This is an excerpt from the article “Workplace Solutions: Lockout…”. For more information, please visit www.cdc.gov.
The NIOSH FACE program investigated the following incident in which a millwright was fatally injured because of an uncontrolled release of energy while he was repairing a debarker [NIOSH 2006]:
The teeth on the debarker feed rolls had become worn, and the worker had been assigned to weld additional metal to build up the feed roll teeth. He had not conducted this type of repair before.
To safely de-energize this machine, six electrical sources and one pneumatic energy source needed to be disconnected and locked out, and the pressure in the air line that automatically controls the up and down motion of the feed rolls needed to be bled off. The victim disconnected and locked out two of the electrical sources (See Figure 1), but he did not disconnect and lock out the other four electrical sources or the pneumatic energy source, and he did not bleed off the pressure in the air lines. In this condition, the machine’s automatic control system remained energized. As the victim welded metal to the feed roll teeth, he leaned forward and placed his head between the feed rolls to reach areas that required more metal. The feed rolls automatically cycled, and closed over his head.
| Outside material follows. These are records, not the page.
Lemma full_page (l : list Z) n : NoDup l -> (forall j, j ∈ l -> 0 <= j < n) -> Z.of_nat (length l) = n -> forall j, 0 <= j < n -> j ∈ l.
Proof.
  intros Hnd Hr Hlen j Hj. assert (l ⊆+ seqZ 0 n) as Hs.
  { apply NoDup_submseteq; [done |]. intros j' Hj'%Hr. apply elem_of_seqZ. lia. }
  apply submseteq_length_Permutation in Hs; [| rewrite length_seqZ; lia]. rewrite Hs. apply elem_of_seqZ. lia.
Qed.

(** Releasing an object: the live ranges, when its page stays, and when it goes. *)
Lemma live_put_back N B L k i j fl s : heap_inv N B L s -> L !! k = Some (i, fl) -> 0 <= j < cap i -> j ∉ fl ->
  forall a n, live B (<[k := (i, j :: fl)]> (delete k L)) a n <-> live B L a n /\ a <> obj k i j.
Proof.
  intros Hinv HL Hj Hjf a n. destruct (hi_slab _ _ _ _ Hinv _ _ _ HL) as (HB & Hi & _).
  assert (live_at B L k (obj k i j) (osize i)) as Hlj by (unfold live_at; rewrite HL; by exists j).
  rewrite (live_change B B L (<[k := (i, j :: fl)]> (delete k L)) k) by (done || (intros; by rewrite lookup_insert_ne, lookup_delete_ne)).
  rewrite (live_change B B L L k) by done.
  enough ((live_at B (<[k := (i, j :: fl)]> (delete k L)) k a n <-> live_at B L k a n /\ a <> obj k i j) /\
    (forall k', k' <> k -> live_at B L k' a n -> a <> obj k i j)) as [E1 E2] by (split; [intros [(k' & ? & ?)|?%E1]; eauto 6; tauto | rewrite E1; intros [[?|?] ?]; tauto]).
  split.
  - unfold live_at. rewrite lookup_insert_eq, HL. split.
    + intros (j' & ? & Hf & -> & ->). rewrite elem_of_cons in Hf. split; [exists j'; tauto |]. intros E%obj_inj; [tauto | done].
    + intros [(j' & ? & Hf & -> & ->) Hne]. exists j'. rewrite elem_of_cons. split_and!; try tauto. intros [->|?]; done.
  - intros k' Hne Hl ->. destruct (live_at_bounds _ _ _ _ _ _ _ Hinv Hl) as (_ & _ & _ & ? & _).
    destruct (live_at_bounds _ _ _ _ _ _ _ Hinv Hlj) as (_ & _ & _ & ? & _).
    destruct (live_at_disjoint _ _ _ _ _ _ _ _ _ _ Hinv Hl Hlj) as [(? & _)|?]; [done | lia].
Qed.

Lemma live_page_gone N B B' L k i j fl s : heap_inv N B L s -> L !! k = Some (i, fl) -> 0 <= j < cap i -> j ∉ fl ->
  (forall j', 0 <= j' < cap i -> j' ∈ j :: fl) -> allocated B' = delete k (allocated B) ->
  forall a n, live B' (delete k L) a n <-> live B L a n /\ a <> obj k i j.
Proof.
  intros Hinv HL Hj Hjf Hfull Ha a n. rewrite <- (live_put_back N B L k i j fl s) by done.
  assert (forall k' o, B' !! k' = Some (o, false) <-> B !! k' = Some (o, false) /\ k' <> k) as HB'.
  { intros k' o. rewrite <- !lookup_allocated, Ha, lookup_delete_Some. split; intros [? ?]; split; congruence. }
  rewrite (live_change B B' L (delete k L) k) by (intros; rewrite ?HB', ?lookup_delete_ne by done; tauto).
  rewrite (live_change B B L (<[k := (i, j :: fl)]> (delete k L)) k) by (done || (intros; by rewrite lookup_insert_ne, lookup_delete_ne)).
  enough (~ live_at B' (delete k L) k a n /\ ~ live_at B (<[k := (i, j :: fl)]> (delete k L)) k a n) by tauto.
  unfold live_at. rewrite lookup_delete_eq, lookup_insert_eq. split.
  - intros (o & [_ ?]%HB' & _). done.
  - intros (j' & Hj' & Hf & _). by apply Hf, Hfull.
Qed.

Lemma wp_slab_put N B L k i j fl (Q : unit -> slabs Pg -> Prop) s s1 : heap_inv N B L s -> L !! k = Some (i, fl) -> 0 <= j < cap i -> j ∉ fl ->
  relisted N B (delete k L) k (Some (Partial i)) s s1 -> slab_ok (mem (hb s1)) k i fl ->
  (forall s2, put_back N B L k i j fl s s2 ->
     wp (c ← get_free_count (page_addr k); t ← get_total_count (page_addr k);
         when (c =? t) (
           slab_list_remove (Partial i) (page_addr k);;
           zoom l_hb (upd_meta (meta_index (obj k i j)) (fun m => Meta (order m) (is_free m) false));;
           zoom l_hb (buddy_free (page_addr k)))) Q s2) ->
  wp (l ← rd_word (page_addr k); wr_word (obj k i j) l;; wr_word (page_addr k) (obj k i j);;
      c ← get_free_count (page_addr k); set_free_count (page_addr k) (c + 1);;
      c ← get_free_count (page_addr k); t ← get_total_count (page_addr k);
      when (c =? t) (
        slab_list_remove (Partial i) (page_addr k);;
        zoom l_hb (upd_meta (meta_index (obj k i j)) (fun m => Meta (order m) (is_free m) false));;
        zoom l_hb (buddy_free (page_addr k)))) Q s1.
Proof.
  intros Hinv HL Hj Hjf (Hinv1 & Hlk & Hm1) Hok HQ. destruct (hi_slab _ _ _ _ Hinv _ _ _ HL) as (_ & Hi & _).
  pose proof Hok as [Hh Hc _ Hnd Hr _]. destruct (obj_range k i j Hi Hj) as [Ho1 Ho2]. destruct (osize_cases i Hi) as (_ & Hcap & _ & Hs).
  unfold sizeof_slab in Ho1. pose proof (nodup_range_length _ _ Hnd Hr) as Hlen.
  apply wp_bind, wp_rd_word. rewrite Hh. apply wp_bind, wp_wr_word. apply wp_bind, wp_wr_word. rewrite !mem_with_mem, with_mem_twice.
  apply wp_bind, wp_get_free_count. rewrite mem_with_mem, !rd_insert_ne, Hc, counts_low by lia.
  apply wp_bind, (wp_set_free_count _ _ (Z.of_nat (length fl)) (cap i)); [by rewrite mem_with_mem, !rd_insert_ne by lia | lia | lia |].
  rewrite mem_with_mem, with_mem_twice. pose proof (slab_ok_push _ _ _ _ _ Hok Hi Hj Hjf) as Hok2.
  replace (Z.of_nat (length (j :: fl))) with (Z.of_nat (length fl) + 1) in Hok2 by (simpl; lia).
  set (m2 := <[page_addr k + 8 := _]> _) in *. apply HQ. split; [| split; [exact Hok2 | split; [exact Hm1 |]]].
  - apply ib_write; [done |]. unfold m2. repeat apply page_only_write; try (unfold PAGE_SIZE_4KB in *; lia). done.
  - intros x Hx1 Hx2 Hx3 Hx4. rewrite mem_with_mem. unfold m2. rewrite !rd_insert_ne by congruence. apply Hlk.
    intros k' [-> |[? [_ Hk']%lookup_delete_Some]]; apply Hx4; by eexists.
Qed.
His supervisor had left to check on another machine and when he returned, he found the millwright caught in the machine. Emergency medical services personnel arrived 20 minutes after receiving the 911 call and attempted cardiopulmonary resuscitation, but the millwright had died.
The millwright had been trained in general lockout/tagout procedures on the job, but the procedures failed to address the following:
- The use of locks to ensure that the electrical sources remain disconnected.
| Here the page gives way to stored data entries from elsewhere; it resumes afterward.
Lemma kept_blocks N B L k k' o b s : heap_inv N B L s -> untouched (kept B k) (hb s) b -> B !! k' = Some (o, false) -> L !! k' = None -> k' <> k ->
  exists m, metadata b !! k' = Some m /\ is_slab m = false.
Proof.
  intros Hinv Hut HB HL Hne. rewrite (ut_meta _ _ _ Hut); [by apply (hi_block _ _ _ _ Hinv k' o) |].
  destruct (inv_range _ _ _ _ _ _ _ (hi_buddy _ _ _ _ Hinv) HB) as (_ & _ & _ & ?). apply kept_spec. exists k', o. split_and!; [done.. | lia | lia].
Qed.

Lemma heap_block_alloc N B L o r b s : heap_inv N B L s -> alloc_post N B o r (hb s) b ->
  heap_alloc N B L (2 ^ o * PAGE_SIZE_4KB) r s (set_hb b s).
Proof.
  intros Hinv (k & B' & -> & Hb & Hnone & Ha & Hmeta & Hut).
  assert (forall k' o', k' <> k -> B' !! k' = Some (o', false) <-> B !! k' = Some (o', false)) as HB.
  { intros k' o' Hne. rewrite <- !lookup_allocated, Ha. by rewrite lookup_insert_ne. }
  assert (B' !! k = Some (o, false)) as Hk by (apply lookup_allocated; rewrite Ha; apply lookup_insert_eq).
  assert (L !! k = None) as HL.
  { destruct (L !! k) as [[i fl]|] eqn:E; [| done]. destruct (hi_slab _ _ _ _ Hinv _ _ _ E) as (E2%lookup_allocated & _). congruence. }
  assert (heap_inv N B' L (set_hb b s)) as Hinv'.
  { apply (hi_rebuddy N B L); [done.. | |].
    - intros k' Hk'. destruct (kept_slabs _ _ _ _ _ _ Hinv Hut HL k' Hk') as (Hne & HBk & ? & ?). split_and!; [by apply HB | done..].
    - intros k' o' Hk' HL'. destruct (decide (k' = k)) as [->|Hne]; [by exists (Meta o false false) |].
      apply HB in Hk'; [| done]. by apply (kept_blocks N B L k k' o' b s). }
  assert (forall k' a n, live_at B L k' a n -> k' <> k) as Hold.
  { intros k' a n Hl ->. unfold live_at in Hl. rewrite HL in Hl. destruct Hl as (o' & Hk'%lookup_allocated & _). congruence. }
  assert (live_at B' L k (page_addr k) (2 ^ o * PAGE_SIZE_4KB)) as Hnew by (unfold live_at; rewrite HL; by exists o).
  exists B', L. destruct (live_at_bounds _ _ _ _ _ _ _ Hinv' Hnew) as (_ & _ & Hk30 & Hn0 & _). pose proof (page_high k Hk30) as Hp.
  split; [done |]. split; [lia |]. split; [| split].
  - intros m (k' & Hl). pose proof (Hold _ _ _ Hl) as Hne.
    apply (live_other B B' L L) in Hl; [| by intros; apply HB | done].
    destruct (live_at_bounds _ _ _ _ _ _ _ Hinv' Hl) as (_ & _ & _ & ? & _).
    destruct (live_at_disjoint _ _ _ _ _ _ _ _ _ _ Hinv' Hnew Hl) as [(? & _)|?]; [congruence | lia].
  - intros a m. rewrite (live_change B B' L L k) by (done || (intros; by apply HB)). split.
    + intros [(k' & _ & Hl)|Hl]; [left; by exists k' |]. right. unfold live_at in Hl. rewrite HL in Hl.
      destruct Hl as (o' & Ho' & -> & ->). rewrite Hk in Ho'. by injection Ho' as <-.
    + intros [(k' & Hl)|[-> ->]]; [| by right]. left. exists k'. split; [by apply (Hold k' a m) | done].
  - intros a n x (k' & Hl) Hx. apply (kept_contents N B L k b s Hinv Hut a n x); [| done]. exists k'. split; [by apply (Hold k' a n) | done].
Qed.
- The disconnect locations for the six electrical energy sources and one pneumatic energy source for the debarker.
- Procedures for bleeding, blocking, and verifying that stored pneumatic energy (air pressure) had been rendered safe.
- Clearly labeling each lock with a durable tag (or durable label or marking) to identify the worker assigned to a lock that is used to secure an energy control device.
NIOSH recommends that employers and workers take the following steps to prevent machine-related injuries:
NIOSH recommends that employers comply with the OSHA regulations outlined in 29 CFR* 1910.147, the control of hazardous energy (lockout/tagout). Results of NIOSH fatality investigations indicate that the following steps are particularly important.
- Develop and implement a written hazardous energy control program, including lockout/tagout procedures, employee training, and inspections before any maintenance or service work is done [NIOSH 1999].
- Be sure that workers have a clear understanding of when hazardous energy control procedures apply and training on how to properly apply the procedures.
- Ensure that procedures on lockout/tagout are developed that are specific to each machine [NIOSH 2006; Michalscheck 2008].
- Provide training to production workers in addition to maintenance workers in methods of energy isolation and control [see 29 CFR 1910.147(b)].
- To effectively isolate each energy source, ensure that workers are provided with a sufficient number of lockouts and tagouts and other hardware that may be needed [See 29 CFR 1910.147(c)(5)(i)].
- Clearly label isolation devices, such as breaker panels and control valves [NIOSH 1999].
- After removing the lockout or tagout devices but before starting the machine, be sure that all employees who operate or work with the machine, as well as those in the area where service or maintenance is performed, know that the devices have been removed and that the machine is capable of being re-energized [OSHA 2002; 29 CFR Part 1910.147 (e)(3)].
- Ensure that no one under the age of 18 works on machinery declared hazardous in the Child Labor Rules [29 CFR 570.120].
- Ensure that workers receive training in their primary language.
- Follow the regulations contained in your employer’s hazardous energy control program.
- Complete all employer-provided training on hazardous energy control procedures.
- Before beginning machine adjustment, maintenance, or servicing work, do the following [NIOSH 1999]:
1. De-energize all sources of hazardous energy:
– Disconnect or shut down engines or motors.
– De-energize electrical circuits.
– Block fluid (gas or liquid) flow in hydraulic or pneumatic systems.
– Block machine parts against motion.
2. Lockout and tagout all forms of hazardous energy, including electrical breaker panels and control
3. Block or dissipate stored energy:
– Discharge capacitors.
– Release or block springs that are under compression or tension.
– Vent fluids from pressure vessels, tanks, or accumulators, but never vent toxic, flammable, or
explosive substances directly into the atmosphere.
- Make sure that only one key exists for each of your assigned locks and that only you hold that key.
- Verify by test and/or observation that all energy sources are de-energized.
- Inspect repair work before removing your lock and activating the equipment.
- Make sure that only you remove your assigned lock.
- Make sure that you and your coworkers are clear of danger points before re-energizing the system (see 29 CFR 1910.147(e) and 29 CFR 1910.117(f).
Consider designing equipment that requires fewer and more easily accessible disconnect points to facilitate the use of safe lockout/tagout procedures for maintenance and repair [NIOSH 2006].